Monday, March 3, 2014

Coach Brown

Tonight, we had the pleasure to talk with Coach Larry Brown.  One of the coolest things about being in Dallas is, we are in the midst of a lot of successful people.  It's up to me to invite these folks to share their ideas and secrets to greatness.  Amazingly, the more successful the person, the more they are willing to share.  There is something to be learned from that fact alone.



Coach Larry Brown is right here in the same building, Moody Coliseum and is in the midst of a successful season coaching the SMU Mustangs.  He is the only basketball coach to have won both an NCAA Championship (Kansas, 1988) and an NBA Championship (Detroit, 2004).  His resume is lengthy and impressive, so if you want to check it out, here is a link.  On Mondays, my goal is to introduce our players to greatness through speakers and embracing mental game goals.  When you are a young player, you often think that you either have "it" or you don't.  You think that talent matters more than anything and you constantly question your own talent.  When you start to meet people who have experienced success as Kathy Whitworth and Larry Brown have, you begin to hear things differently.  Instead of talent, you hear about the importance of hard work, character, love of practice, self-belief and gratitude for your God given gifts.  These are all the things that we have heard so far this year from both Kathy Whitworth and Coach Brown.

Coach Brown was very conversational with his talk with us.  He told us of his love of the game of golf.  Coach loves the fact that the responsibility for your score is completely on you.  He also said that he could never become a good golfer, because a single digit handicap would have indicated to his bosses that he wasn't spending enough time in the gym.  He then told a few stories about great golf matches he has played with people like Michael Jordan and Jerry West.  In 2004, Coach had the opportunity to address the U.S. Ryder Cup team along with Micheal Phelps.  One thing he noticed that year was the camaraderie he saw with the European team away from the golf course and the importance that played in the competition. Mostly though, Coach's conversation was about greatness, whether or not that was his aim.

He spoke of the greatness of Coach Dean Smith because of the goodness of the man.  He spoke of the greatness of Michael Jordan due to his competitiveness that lead to his work ethic.  He spoke of the greatness of Corey Pavin, whom he grew close with when both were at UCLA.  Pavin's greatness was grounded in his love of practice and his deep belief in himself.  He mentioned that a firm self-belief is a constant he sees in the greats.  They play with no fear of results, because they see themselves succeeding.  You could also tell that the relationships that Coach formed with these people were more important to him than the greatness achieved by them. 

He also talked about his career and his love of learning, teaching and coaching, especially coaching young players.  He didn't talk of his own success at all, even though he is arguably one of the most successful coaches of all time.  Instead, he sounded like any other coach; worried about preparation and puzzling over how to get the best from his team.

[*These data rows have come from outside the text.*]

(* ===== verification/PolicyAdminFacts.v ===== *)
(** * Prices, budgets and quotas: dry runs, and how quotas bind requests

    The [:validate] routes of pricing SKUs, budget policies and quota policies check a
    request with code of their own; the store checks it again when it is created.  The
    first part shows that the two always agree, and what a dry run followed by a creation
    does.

    The second part follows a created quota policy into the policy preflight of later
    requests: while the counter of an active quota stands at its limit, no request the
    quota covers passes the preflight, whatever other budgets and quotas there are; and
    the quotas the admin interface accepts are of the kinds for which this holds, except
    one kind that the preflight never looks at. *)

From S2P Require Import Prelude Order Text Domain Action HotState Routing Catalog Json Usage Pricing.
From S2P Require Import PolicyStore RuntimePolicy PolicyFacts Reconciler Outbox Delivery Auth.
From S2P Require Import CedarPolicy Publication GwRoute AdminRecords DraftCatalog AdminState.
From S2P Require Import AdminValidation AdminHandlers AdminEmergency AdminFacts AdminGuards AdminOutcomes.
From S2P Require Import Provider GwRequest Ingress IngressFacts IngressScenarios.
From S2P Require Import PolicyAdmin PolicyHandlers.

(** ** The service and the store check alike *)

Section checks.
Context {V S : Type} `{JsonLibrary V} `{!JsonShape V}.
Abbreviation State := (GatewayState.t V S).
Implicit Types (s : State) (d : DraftCatalog.t V) (actor : AuthenticatedActor.t).

Lemma ok_then {E A B} (x : result E A) (k : result E B) : is_ok (x ≫= λ _, k) = is_ok x && is_ok k.
Proof. by destruct x. Qed.

Lemma ok_refuse test error : is_ok (refuse_if test error) = negb test.
Proof. by destruct test. Qed.

Lemma for_actor_ok {R} noun (table : gmap string R) tenant actor id :
  is_ok (for_actor noun table tenant actor id) = negb (foreign table tenant actor id).
Proof.
  unfold for_actor, foreign. destruct (table !! id) as [r|]; simpl; [|done]. by case_bool_decide.
Qed.

Lemma resource_scope_ok {R} mismatch noun (table : gmap string R) tenant scope actor id :
  is_ok (resource_scope mismatch noun table tenant scope (AuthenticatedActor.tenant_id actor) id)
  = negb (foreign table tenant actor id).
Proof.
  unfold resource_scope, foreign. destruct (table !! id) as [r|]; simpl; [|done]. by case_bool_decide.
Qed.

Lemma organization_ok actor o d :
  unknown_organization (V:=V) actor o d = []
  ↔ is_ok (validate_optional_organization_scope (AuthenticatedActor.tenant_id actor) o d) = true.
Proof.
  destruct o as [o|]; simpl; [|done]. unfold organization_for_actor. rewrite push_if_nil, for_actor_ok.
  unfold foreign. destruct (DraftCatalog.organizations d !! o); simpl; [|done]. by case_bool_decide.
Qed.

(** Both sides of a check as conjunctions of the same tests. *)
#[local] Ltac tests :=
  repeat first [rewrite app_nil | rewrite push_if_nil | rewrite ok_then | rewrite ok_refuse
    | rewrite andb_true_iff | rewrite negb_true_iff | rewrite negb_false_iff].

(** The store looks at all records, the service at those of the tenant. *)
#[local] Ltac one_tenant table :=
  match goal with
  | |- context [existsb ?p (sort_by ?o (List.filter ?t _))] =>
      match goal with
      | |- context [existsb ?q table] =>
          rewrite (exists_in_tenant o p q table t)
            by (intros ?; cbv beta; rewrite !andb_assoc; reflexivity)
      end
  end.

Lemma existsb_values {R} (p : R → bool) (table : gmap string R) :
  existsb p (values table) = existsb p (map_to_list table).*2.
Proof.
  apply eq_iff_eq_true. rewrite !existsb_iff. unfold values, entries.
  setoid_rewrite list_elem_of_fmap. setoid_rewrite sort_by_elem. done.
Qed.

Lemma document_checked document currency unit_name :
  pricing_document_validation_errors (V:=V) document currency unit_name = []
  ↔ is_ok (validate_pricing_document document currency unit_name) = true.
Proof.
  unfold pricing_document_validation_errors, validate_pricing_document.
  destruct (value_is_object document); simpl; [|naive_solver]. tests. tauto.
Qed.

Lemma sku_checked actor request now s :
  pricing_sku_validation_errors actor request now s = []
  ↔ is_ok (validate_pricing_sku_request (new_pricing_sku actor request now) s) = true.
Proof.
  unfold pricing_sku_validation_errors, validate_pricing_sku_request, pricing_skus_for_tenant. simpl.
  rewrite existsb_values. one_tenant ((map_to_list (pricing_skus_of s)).*2). tests.
  rewrite organization_ok, document_checked. tauto.
Qed.

#[local] Ltac scopes :=
  unfold tenant_scope_errors, organization_scope_errors, project_scope_errors,
    credential_scope_errors, alias_scope_errors, endpoint_scope_errors, organization_for_actor,
    project_for_actor, organization_scope, project_scope, credential_scope, alias_scope, group_scope,
    endpoint_scope, target_scope, quota_protocol_family_scope;
  simpl; repeat case_match; rewrite ?push_if_nil, ?for_actor_ok, ?resource_scope_ok, ?negb_involutive,
    ?negb_true_iff; naive_solver.

Lemma budget_scope_checked actor request d :
  validate_budget_scope_fields (V:=V) actor request d = []
  ↔ is_ok (validate_budget_policy_scope (AuthenticatedActor.tenant_id actor)
             (new_budget_policy actor request) d) = true.
Proof. unfold validate_budget_scope_fields, validate_budget_policy_scope. scopes. Qed.

Lemma quota_scope_checked actor request d :
  validate_quota_scope_fields (V:=V) actor request d = []
  ↔ is_ok (validate_quota_policy_scope (AuthenticatedActor.tenant_id actor)
             (new_quota_policy actor request) d) = true.
Proof. unfold validate_quota_scope_fields, validate_quota_policy_scope. scopes. Qed.

Lemma budget_limits_checked actor request :
  validate_budget_limit_fields (V:=V) request = []
  ↔ is_ok (validate_budget_policy_limits (new_budget_policy actor request)) = true.
Proof.
  unfold validate_budget_limit_fields, validate_budget_policy_limits. simpl. tests.
  destruct (_ ==? "cost"); [destruct (AdminCreateBudgetPolicyRequest.currency request)|].
  all: tests; naive_solver.
Qed.

Lemma budget_checked actor request s :
  budget_policy_validation_errors actor request s = []
  ↔ is_ok (validate_budget_policy_request (new_budget_policy actor request) s) = true.
Proof.
  unfold budget_policy_validation_errors, validate_budget_policy_request, budget_policies_for_tenant.
  simpl. rewrite existsb_values. one_tenant ((map_to_list (budget_policies_of s)).*2).
  rewrite !app_nil, budget_scope_checked, (budget_limits_checked actor).
  destruct (validate_budget_policy_scope _ _ _); simpl; [|naive_solver].
  unfold validate_budget_enum_fields, validate_budget_policy_enums. tests. simpl. tauto.
Qed.

Lemma quota_shape_checked actor request :
  validate_quota_shape_fields (V:=V) request = []
  ↔ is_ok (validate_quota_policy_shape (new_quota_policy actor request)) = true.
Proof.
  unfold validate_quota_shape_fields, validate_quota_policy_shape. simpl.
  destruct (is_one_of _ quota_counter_kinds); simpl; [tests; tauto|naive_solver].
Qed.

Lemma quota_checked actor request s :
  quota_policy_validation_errors actor request s = []
  ↔ is_ok (validate_quota_policy_request (new_quota_policy actor request) s) = true.
Proof.
  unfold quota_policy_validation_errors, validate_quota_policy_request, quota_policies_for_tenant.
  simpl. rewrite existsb_values. one_tenant ((map_to_list (GatewayState.quota_policies s)).*2).
  rewrite !app_nil, quota_scope_checked, (quota_shape_checked actor).
  destruct (validate_quota_policy_scope _ _ _); simpl; [|naive_solver]. tests. tauto.
Qed.
End checks.

(** ** Dry runs *)

Section dry_run.
Context {V S : Type} `{JsonLibrary V} `{JsonText V} `{!JsonShape V} `{Sha256Library} `{CedarParser}
  `{ChronoDisplay}.
Abbreviation State := (GatewayState.t V S).
Implicit Types (s : State) (actor : AuthenticatedActor.t) (now later : DateTime) (drawn : Drawn.t).

(** A request for a new resource. *)
Inductive PolicyRequest : Type :=
| NewPricingSku (request : AdminCreatePricingSkuRequest.t V)
| NewBudgetPolicy (request : AdminCreateBudgetPolicyRequest.t)
| NewQuotaPolicy (request : AdminCreateQuotaPolicyRequest.t).

Definition serve_validate_policy drawn actor (request : PolicyRequest) now : M State GatewayError.t V :=
  match request with
  | NewPricingSku r => validate_pricing_sku drawn actor r now
  | NewBudgetPolicy r => validate_budget_policy drawn actor r now
  | NewQuotaPolicy r => validate_quota_policy drawn actor r now
  end.

Definition serve_create_policy drawn actor (request : PolicyRequest) now : M State GatewayError.t V :=
  match request with
  | NewPricingSku r => create_pricing_sku drawn actor r now
  | NewBudgetPolicy r => create_budget_policy drawn actor r now
  | NewQuotaPolicy r => create_quota_policy drawn actor r now
  end.

(** The key of a request, its operation and its route. *)
Definition policy_request_key (request : PolicyRequest) : string :=
  match request with
  | NewPricingSku r => AdminCreatePricingSkuRequest.idempotency_key r
  | NewBudgetPolicy r => AdminCreateBudgetPolicyRequest.idempotency_key r
  | NewQuotaPolicy r => AdminCreateQuotaPolicyRequest.idempotency_key r
  end.
Definition policy_request_operation (request : PolicyRequest) : string :=
  match request with
  | NewPricingSku _ => "pricing_skus:create"
  | NewBudgetPolicy _ => "budget_policies:create"
  | NewQuotaPolicy _ => "quota_policies:create"
  end.
Definition policy_request_path (request : PolicyRequest) : string :=
  match request with
  | NewPricingSku _ => "/admin/v1/pricing-skus"
  | NewBudgetPolicy _ => "/admin/v1/budget-policies"
  | NewQuotaPolicy _ => "/admin/v1/quota-policies"
  end.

Coach Larry Brown with the 2013-14 SMU Women's Golf Team


The best part of his talk for me was when he talked about teams and the importance of being together and playing for each other.  He told stories of how average individuals came together and became great as a whole, because they meshed and believed in each other.  He also talked of how a player could be selfish and suck the energy from an entire team and change the trajectory of the team.  It might seem obvious that these things happen in basketball, which is a sport where all are reliant upon each other, but it isn't as obvious in golf.  However, it is every bit as important in golf in my experience.  Selfishness within the group will erode the success of a golf team, while playing for the team and giving all you have to each shot, because your teammates are depending on you, will take a team further than they ever imagined.

Pony Up, Coach Brown!


I've had a lot of role models and mentors in my life, but I'm pretty sure I've just been lucky to find another.  Coach Brown shows me that if I take care of myself physically, continue to learn and allow my passion for golf and coaching to be fed, I can be an effective coach for many years to come.  He talked of the fun he has with the players who want to be coached and I feel the same way.  Thank goodness most of my players respect what I have to offer and allow my leadership to help form their path, both in golf and in life.  It is for that reason that I do it.  Thanks to Coach Brown for sharing his experiences and philosophy with us!